Rep. Lipinski Snags Key Freight Panel Slot
By Greg Hinz, Crain's Chicago Business
April 16, 2013
In a potential boost for the Chicago area's key freight sector, U.S. Rep. Dan Lipinski, D-Chicago, has been named to a special House panel that will review ways to untangle the nation's often-snarled railroad transportation system.
Mr. Lipinski is one of five Democrats and six Republicans being appointed to the group by House Transportation Committee Chairman Bill Shuster, R-Pa. The panel will examine not only what needs to be done but, probably more important, how to pay for it.
Most of the members come from coastal areas, with Mr. Lipinski the only one from the Midwest.
"This panel will play a critical role in providing recommendations on how to improve the efficient movement of goods between highways, ports, inland waterways, railroads, air carriers and pipelines," Mr. Shuster said in a statement.

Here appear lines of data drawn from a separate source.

(* ===================================================================== *)
(** ** A key that the cleaning loop cannot read *)
(* ===================================================================== *)






(* ===================================================================== *)
(** ** What [track_usage] writes *)
(* ===================================================================== *)

Lemma update_api_key_answered api_key_id w :
  hd_error (outages w) <> Some true ->
  has_key api_key_id (db w) = true ->
  update_api_key api_key_id w
  = (Ok tt,
     set_db (mk_firestore (count_call api_key_id (utc_date w) (api_keys (db w)))
                          (api_key_usage_logs (db w)) (agent_usage_summary (db w)))
            (set_outages (tl (outages w)) w)).
Proof.
  intros Hout Hkey. unfold has_key in Hkey.
  unfold update_api_key, bind, store_request, server_timestamp, get_db, put_db.
  destruct w as [d c cl r o t l]. cbn in *.
  destruct o as [|[] o]; cbn in *; [| congruence |]; rewrite Hkey; reflexivity.
Qed.

Lemma update_api_key_fails api_key_id w :
  hd_error (outages w) = Some true \/ has_key api_key_id (db w) = false ->
  exists e, update_api_key api_key_id w = (Raise e, set_outages (tl (outages w)) w).
Proof.
  intros H. unfold has_key in H.
  unfold update_api_key, bind, store_request, server_timestamp, get_db, put_db, raise.
  destruct w as [d c cl r o t l]. cbn in *.
  destruct o as [|[] o]; cbn in *.
  - destruct H as [H | H]; [discriminate |]. rewrite H. exists NotFound. reflexivity.
  - exists GoogleAPICallError. reflexivity.
  - destruct H as [H | H]; [congruence |]. rewrite H. exists NotFound. reflexivity.
Qed.
(** C8: in every reachable state [getPath] of the cursor returns a path, and
    [cd] to that path succeeds without output and leaves the state, hence the
    cursor, unchanged. *)
Theorem C8_cd_to_current_path_is_identity (fs : FileSystem) :
  reachable fs ->
  exists p,
    getPath fs (currentDirectory fs) = Some p /\
    cd p fs = Some (fs, []).
Proof.
  intros Hreach. apply reachable_wf in Hreach.
  destruct (wf_root fs Hreach) as (Hroot & _).
  destruct (wf_cursor fs Hreach) as (names & n & Hseg & Hw & Hn & Hty).
  exists (abs_path names). split; [now apply getPath_walk|].
  unfold cd. destruct names as [|s rest].
  - simpl in Hw. injection Hw as Hw. simpl.
    rewrite Hroot, Hw. now rewrite set_currentDirectory_same.
  - cbv beta iota delta [abs_path].
    destruct (join_not_root (s :: rest) Hseg) as [-> ->]; [discriminate|].
    rewrite splitPath_join.
    + rewrite Hroot.
      rewrite (navigateToPath_walk fs Hreach _ _ _ _ Hseg Hw Hn Hty).
      now rewrite set_currentDirectory_same.
    + eapply Forall_impl; [|exact Hseg]. intros a (? & ? & _). now split.
Qed.

Lemma C8_witness :
  (exists p,
     getPath sample (currentDirectory sample) = Some p /\
     cd p sample = Some (sample, [])) /\
  getPath sample (currentDirectory sample) = Some "/home/user".
Proof.
  split; [|reflexivity].
  exact (C8_cd_to_current_path_is_identity sample sample_reachable).
Defined.

(** ** The current path *)

Lemma ends_with_append c a b :
  b <> "" -> ends_with c (a ++ b) = ends_with c b.
Proof.
  intros Hb. induction a as [|x a IH]; [reflexivity|].
  cbn [append ends_with]. destruct (a ++ b) eqn:E; [|exact IH].
  destruct a; simpl in E; [contradiction|discriminate].
Qed.
Lemma config_text_members g : config_text g = [123; 10] ++ config_members (config_fields g).
Proof.
  unfold config_text, config_members, config_fields, json_escape.
  cbn [members]. unfold member_text, marker, val_text. cbn [fst snd].
  app_norm. reflexivity.
Qed.

(** A string the file can hold: bytes, and not showing a key of the file. *)
Definition storable (v : bytes) : bool :=
  forallb is_byteb v && forallb (fun k => negb (shadowsb k v)) config_keys.

Definition untrimmed (v : bytes) : bool :=
  match last v with Some c => negb (config_space c) | None => true end.

(** The configurations the file represents exactly. *)
Definition config_ok (g : Config) : bool :=
  let m := g_mqtt_config g in
  forallb storable [ha_url g; ha_token g; ha_entity_1 g; ha_entity_2 g; ha_entity_1_name g;
                    ha_entity_2_name g; host m; username m; password m; base_topic m] &&
  untrimmed (ha_url g) && untrimmed (ha_token g) &&
  negb (is_empty (ha_entity_1 g)) && negb (is_empty (ha_entity_2 g)) &&
  negb (is_empty (ha_entity_1_name g)) && negb (is_empty (ha_entity_2_name g)) &&
  negb (is_empty (base_topic m)) && (0 <? port m) && (port m <? 2 ^ 31).

Lemma storable_spec v :
  storable v = true -> bytes_ok v /\ Forall (fun k => ~ shadows k v) config_keys.
Proof.
  unfold storable. rewrite andb_true_iff. intros [H1 H2]. split; [by apply bytes_ok_check|].
  apply forallb_Forall in H2. eapply Forall_impl; [exact H2|]. simpl. intros k Hk.
  to_prop. by apply not_shadows.
Qed.

Lemma untrimmed_rtrim v : untrimmed v = true -> rtrim config_space v = v.
Proof.
  intros H. apply rtrim_id. unfold untrimmed in H. destruct (last v); [|exact I].
  to_prop. exact H.
Qed.

Lemma if_empty_id s d : is_empty s = false -> if_empty s d = s.
Proof. intros H. unfold if_empty. rewrite H. reflexivity. Qed.

Lemma one_space : Forall (fun b => b = 32) (str " ").
Proof. change (str " ") with [32]. repeat constructor. Qed.

Section RoundTrip.
Context (g : Config).
Hypothesis Hg : config_ok g = true.

Lemma config_doc_ok : doc_ok config_keys (config_fields g).
Proof using Hg.
  unfold config_ok in Hg. cbn [forallb] in Hg. to_prop.
  repeat match goal with H : storable _ = true |- _ => apply storable_spec in H as [_ ?] end.
  unfold doc_ok, config_fields.
  repeat (apply List.Forall_cons; [split; [|try assumption; exact I]|]); [..|apply List.Forall_nil];
    unfold field_ok; cbn [fst snd raw_ok];
    rewrite ?bool_text_noquotes, ?to_string_noquotes by lia; reflexivity.
Qed.

Lemma config_lookup i key v :
  config_fields g !! i = Some (key, v) ->
  existsb (bytes_eqb key) config_keys = true -> plain_key key = true ->
  absent key (take i (config_fields g)) = true ->
  cut (marker key) (config_text g) =
  Some (marker key ++ 58 :: str " " ++ val_text json_escape_char v ++
        after json_escape_char (str "  ") (str " ") [44; 10] [10; 125; 10]
          (drop (S i) (config_fields g))).
Proof using Hg.
  intros Hi Hin Hk Ha. rewrite config_text_members.
  change (cut (marker key)) with (cut (34 :: key ++ [34])).
  rewrite (cut_skip_head 34) by (repeat constructor; lia).
  apply existsb_exists in Hin as (k & Hin & E). apply bytes_eqb_eq in E as <-.
  exact (cut_lookup json_escape_char (str "  ") (str " ") [44; 10] [10; 125; 10] eq_refl
           config_keys _ i key v Hin Hk config_doc_ok Hi Ha).
Qed.

Lemma config_string i key v :
  config_fields g !! i = Some (key, JStr v) -> storable v = true ->
  existsb (bytes_eqb key) config_keys = true -> plain_key key = true ->
  absent key (take i (config_fields g)) = true ->
  parse_json_value (config_text g) key = v.
Proof using Hg.
  intros Hi [Hv _]%storable_spec Hin Hk Ha.
  eapply (parse_value_at _ _ (str " ")); [exact Hk|exact one_space| |exact Hv].
  by apply config_lookup.
Qed.

Lemma config_bool i key b fallback :
  config_fields g !! i = Some (key, JRaw (bool_text b)) ->
  existsb (bytes_eqb key) config_keys = true -> plain_key key = true ->
  absent key (take i (config_fields g)) = true ->
  parse_json_bool_value (config_text g) key fallback = b.
Proof using Hg.
  intros Hi Hin Hk Ha. pose proof (config_lookup i key _ Hi Hin Hk Ha) as H.
  eapply parse_bool_at; [exact Hk|exact H|].
  destruct (drop (S i) (config_fields g)); simpl; auto.
Qed.

Lemma config_port :
  parse_json_int_value (config_text g) (str "mqtt_port") = port (g_mqtt_config g).
Proof using Hg.
  pose proof Hg as H. unfold config_ok in H. cbn [forallb] in H. to_prop.
  pose proof (config_lookup 8 (str "mqtt_port") (JRaw (to_string (port (g_mqtt_config g))))
                eq_refl eq_refl eq_refl eq_refl) as L.
  eapply (parse_int_at _ _ (str " ")); [reflexivity|exact one_space|exact L|lia|reflexivity].
Qed.
End RoundTrip.

(** A field of a well-formed configuration, looked up by its index. *)
Ltac config_field Hg i :=
  first [ eapply (config_string _ Hg i); [reflexivity|assumption|reflexivity..]
        | eapply (config_bool _ Hg i); reflexivity ].

Lemma load_save_facts (g g0 : Config) (Hg : config_ok g = true) :
  load_configuration (Some (config_text g)) g0 =
  (mkConfig (ha_url g) (ha_token g) (ha_entity_1 g) (ha_entity_2 g) (ha_entity_1_name g)
     (ha_entity_2_name g)
     (mkMqttConfig (enabled (g_mqtt_config g)) (host (g_mqtt_config g)) (port (g_mqtt_config g))
        (username (g_mqtt_config g)) (password (g_mqtt_config g)) (client_id (g_mqtt_config g0))
        (base_topic (g_mqtt_config g)) (discovery (g_mqtt_config g)))
     (g_web_autostart g) (g_ha_autostart g),
   negb (is_empty (ha_url g)) && negb (is_empty (ha_token g))).
Proof.
  pose proof Hg as H. unfold config_ok in H. cbn [forallb] in H. to_prop.
  unfold load_configuration.
  rewrite (config_string g Hg 0 (str "ha_url") (ha_url g)) by (assumption || reflexivity).
  rewrite (config_string g Hg 1 (str "ha_token") (ha_token g)) by (assumption || reflexivity).
  rewrite (config_string g Hg 2 (str "entity_1") (ha_entity_1 g)) by (assumption || reflexivity).
  rewrite (config_string g Hg 3 (str "entity_1_name") (ha_entity_1_name g)) by (assumption || reflexivity).
  rewrite (config_string g Hg 4 (str "entity_2") (ha_entity_2 g)) by (assumption || reflexivity).
  rewrite (config_string g Hg 5 (str "entity_2_name") (ha_entity_2_name g)) by (assumption || reflexivity).
  rewrite (config_bool g Hg 6 (str "mqtt_enabled") (enabled (g_mqtt_config g))) by reflexivity.
  rewrite (config_string g Hg 7 (str "mqtt_host") (host (g_mqtt_config g))) by (assumption || reflexivity).
  rewrite (config_port g Hg).
  rewrite (config_string g Hg 9 (str "mqtt_user") (username (g_mqtt_config g))) by (assumption || reflexivity).
  rewrite (config_string g Hg 10 (str "mqtt_pass") (password (g_mqtt_config g))) by (assumption || reflexivity).
  rewrite (config_string g Hg 11 (str "mqtt_topic") (base_topic (g_mqtt_config g))) by (assumption || reflexivity).
  rewrite (config_bool g Hg 12 (str "mqtt_discovery") (discovery (g_mqtt_config g))) by reflexivity.
  rewrite (config_bool g Hg 13 (str "web_autostart") (g_web_autostart g)) by reflexivity.
  rewrite (config_bool g Hg 14 (str "ha_autostart") (g_ha_autostart g)) by reflexivity.
  rewrite !untrimmed_rtrim, !if_empty_id by assumption.
  rewrite s32_small, Z.gtb_ltb by lia.
  destruct (0 <? port (g_mqtt_config g)) eqn:E; [reflexivity|to_prop; lia].
Qed.

(** C6. Save, then load: for every configuration the file format can hold
    ([config_ok]), [load_configuration] reads from the text
    [save_configuration] writes exactly the configuration that was saved,
    whatever the globals were before (only [client_id], which is not in the
    file, is kept), and succeeds exactly when a URL and a token are set. *)
Theorem load_save_roundtrip (g g0 : Config) (Hg : config_ok g = true) :
  load_configuration (Some (config_text g)) g0 =
  (mkConfig (ha_url g) (ha_token g) (ha_entity_1 g) (ha_entity_2 g) (ha_entity_1_name g)
     (ha_entity_2_name g)
     (mkMqttConfig (enabled (g_mqtt_config g)) (host (g_mqtt_config g)) (port (g_mqtt_config g))
        (username (g_mqtt_config g)) (password (g_mqtt_config g)) (client_id (g_mqtt_config g0))
        (base_topic (g_mqtt_config g)) (discovery (g_mqtt_config g)))
     (g_web_autostart g) (g_ha_autostart g),
   negb (is_empty (ha_url g)) && negb (is_empty (ha_token g))).
Proof. exact (load_save_facts g g0 Hg). Qed.

Definition sample_config : Config :=
  mkConfig (str "https://ha.local:8123") (dq "tok'en\1") (str "light.salon") (str "switch.fan")
    (str "ŚWIATŁO") (str "Wentylator") 
    (mkMqttConfig true (str "10.0.0.2") 1884 (str "user") [34; 10; 1] (str "tpp01_panel")
       (str "panel/tpp01") false) true false.

Lemma load_save_roundtrip_witness :
  config_ok sample_config = true /\
  load_configuration (Some (config_text sample_config)) initial_config = (sample_config, true).
Proof.
  split; [vm_compute; reflexivity|].
  rewrite (load_save_roundtrip sample_config initial_config) by (vm_compute; reflexivity).
  reflexivity.
Defined.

"Bottlenecks during any leg of that journey from the manufacturer to the market drive up costs," added Rep. John Duncan, a Tennessee Republican who will chair the group. "Improving the flow of freight across all modes of transportation is so critical to a healthy economy."
Mr. Lipinski clearly views his position on the panel as a spot to push more funding for Create, a multibillion-dollar plan to speed rail traffic through Chicago by building new overpasses, underpasses and other projects that has received only initial funding.
"This is the perfect place to talk about Create and move that issue forward," Mr. Lipinski said in an interview last night. "Create is one of the biggest freight issues in the entire country."
The group has been given a fairly short time line, with the first hearing set for April 24 and recommendations due within six months. Mr. Lipinski said he's pushing for at least one hearing in Chicago so that members can see why it sometimes takes longer to move trains though the city than it did for the trains to travel here from the West Coast.
The House panel also could get into the contentious issue of the Chicago River system and whether to reverse its flow back into Lake Michigan, Mr. Lipinski said.
The real question is whether the group can devise some consensus ideas on how to fund needed work. The highway trust fund, which pays for surface transportation projects, has run short of cash in recent years because of declining funds from gasoline taxes, and Democrats and Republicans have been unable to agree on an alternate funding mechanism.
Last year, ruling House Republicans moved to strip funding for mass transit out of the gasoline tax pot, but Democrats and some suburban Republicans here balked, and GOP leadership eventually backed off.